Contexte
Cette comédie en un acte et en prose de Pierre Carlet de Chamblain de Marivaux a été créée par les comédiens italiens en 1725 et publiée à Paris la même année. Cette comédie de Marivaux est qualifiée de « petit bijou » par Beaumarchais lui-même. Elle conduit les spectateurs des lazzi d’Arlequin à la vision d’une société nouvelle.
Dans un contexte Maître-Valet, Marivaux oscille entre deux pôles différents : l’utopie et la comédie de mœurs.

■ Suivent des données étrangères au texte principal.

(** In general the first product is exact and the second wraps. *)
Lemma pix_count_wrapped :
  int32_mul (int32_mul (img_y d) (img_x d)) (C_int (img_n d))
  = wrap_signed 32 (img_x d * img_y d * img_n d).
Proof.
  destruct Hd. pose proof decoded_area. pose proof out_channels_range. unfold int32_mul.
  rewrite (C_int_small (img_n d)) by lia.
  rewrite (wrap_signed_small 32 (img_y d * img_x d)) by nia. f_equal. lia.
Qed.

Lemma pix_count_fits :
  img_n d ≤ out_channels req (img_n d) → img_x d * img_y d * img_n d < 2 ^ 31.
Proof. intros. destruct Hd. pose proof decoded_area. nia. Qed.

End count.

(** ** The frame of a call *)

#[export] Instance frame_preorder ci : PreOrder (frame ci).
Proof.
  split; [by intros w|]. intros w1 w2 w3 (? & ? & H12) (? & ? & H23).
  split_and!; [congruence..|]. intros q Hq. by rewrite H23, H12.
Qed.

Lemma frame_set_live ci l w : frame ci w (set_live l w).
Proof. done. Qed.

Lemma frame_set_reason ci msg w : frame ci w (set_reason msg w).
Proof. done. Qed.

Lemma frame_store ci v w : frame ci w (store ci v w).
Proof.
  destruct ci as [p|]; [|done]. split_and!; [done..|]. intros q Hq. simpl.
  apply fn_lookup_insert_ne. congruence.
Qed.

Lemma frame_stbi_load_from_memory {E : Engine} b len ci req w :
  frame ci w (stbi_load_from_memory b len ci req w).2.
Proof.
  unfold stbi_load_from_memory. destruct (stbi_decode _ _ _); simpl.
  - apply frame_set_reason.
  - etrans; [apply frame_store|apply frame_set_live].
Qed.

(** ** The shared epilogue *)

Section finish.
Context {a : Arch} {E : Engine}.
Implicit Types (d : decoded) (w : World).

Lemma state_of_defer f (o : result) : state_of (defer f o) = f <$> state_of o.
Proof. by destruct o. Qed.

Lemma finish_failure ci w :
  finish None ci w = Done (None, Some (errors_New (reason w))) w.
Proof. done. Qed.

Lemma finish_nil d w :
  finish (Some d) None w = Panic nil_pointer_dereference (free (Pixels (img_data d)) w).
Proof. done. Qed.

Lemma finish_image req d p w :
  decoded_ok req d → heap w p = img_n d → img_n d ≤ out_channels req (img_n d) →
  finish (Some d) (Some p) w = Done (Some (image_of d), None) (free (Pixels (img_data d)) w).
Proof.
  intros Hd Hp Hn. pose proof (pix_count_fits req d Hd Hn) as Hf.
  pose proof (decoded_x_fits req d Hd). pose proof (decoded_y_fits req d Hd).
  unfold finish. rewrite Hp, (pix_count_exact req d Hd Hf).
  rewrite GoBytes_take by (destruct Hd; pose proof (decoded_area req d); nia).
  rewrite !to_int_int32, image_Rect_origin by lia. done.
Qed.

(** The copy is as long as the cell behind [channelsInFile] says when
    the epilogue runs: with a count [n] there that the buffer has room
    for, the image holds x * y * [n] bytes. *)
Lemma finish_channels req d p w n :
  decoded_ok req d → heap w p = n → 0 ≤ n ≤ out_channels req (img_n d) →
  finish (Some d) (Some p) w
  = Done (Some (mkRGBA (take (Z.to_nat (img_x d * img_y d * n)) (img_data d)) 4
                       (mkRectangle 0 0 (img_x d) (img_y d))), None)
         (free (Pixels (img_data d)) w).
Proof.
  intros Hd Hp Hn. pose proof (decoded_x_fits req d Hd). pose proof (decoded_y_fits req d Hd).
  pose proof (decoded_area req d Hd). pose proof (out_channels_range req d Hd).
  destruct Hd. assert (img_x d * img_y d * n < 2 ^ 31) by nia.
  unfold finish, int32_mul. rewrite Hp, (C_int_small n) by lia.
  rewrite (wrap_signed_small 32 (img_y d * img_x d)) by nia.
  rewrite wrap_signed_small, GoBytes_take by nia.
  rewrite !to_int_int32, image_Rect_origin by lia. simpl. do 5 f_equal. lia.
Qed.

Il met également en scène deux tonalités, l’une comique (Arlequin) et l’autre tragique (Euphrosine).
Résumé de la pièce
Iphicrate et son valet Arlequin font naufrage. Ils débarquent dans l’île des esclaves, une île fondée, il y a une centaine d’années par des esclaves révoltés. Dans cette île les maîtres deviennent des valets et les valets des maîtres. Ainsi, Iphicrate et son laquais Arlequin, Euphrosine et sa soubrette Cléanthis échangent leur condition, leurs vêtements et aussi leurs noms.
Dès leur arrivée , chacun se voit contraint d’en observer la loi, dont Trivelin, ancien esclave et gouverneur de l’île, est le garant. Entre autres humiliations que les anciens maîtres ont à subir, pour leur bien d’ailleurs, ils doivent s’entendre dire leurs vérités par leurs serviteurs. Trivelin demande à la servante Cléanthis de tracer le portrait de sa maîtresse Euphrosine et il promet d’abréger cette épreuve si Euphrosine reconnaît la vérité de ce portrait.
Cléanthis et Arlequin prennent beaucoup de recul par rapport à leur nouveau statut et miment une scène de séduction mondaine. Arlequin entreprend la conquête d’Euphrosine mais il est ému par la souffrance que lui cause son nouveau statut.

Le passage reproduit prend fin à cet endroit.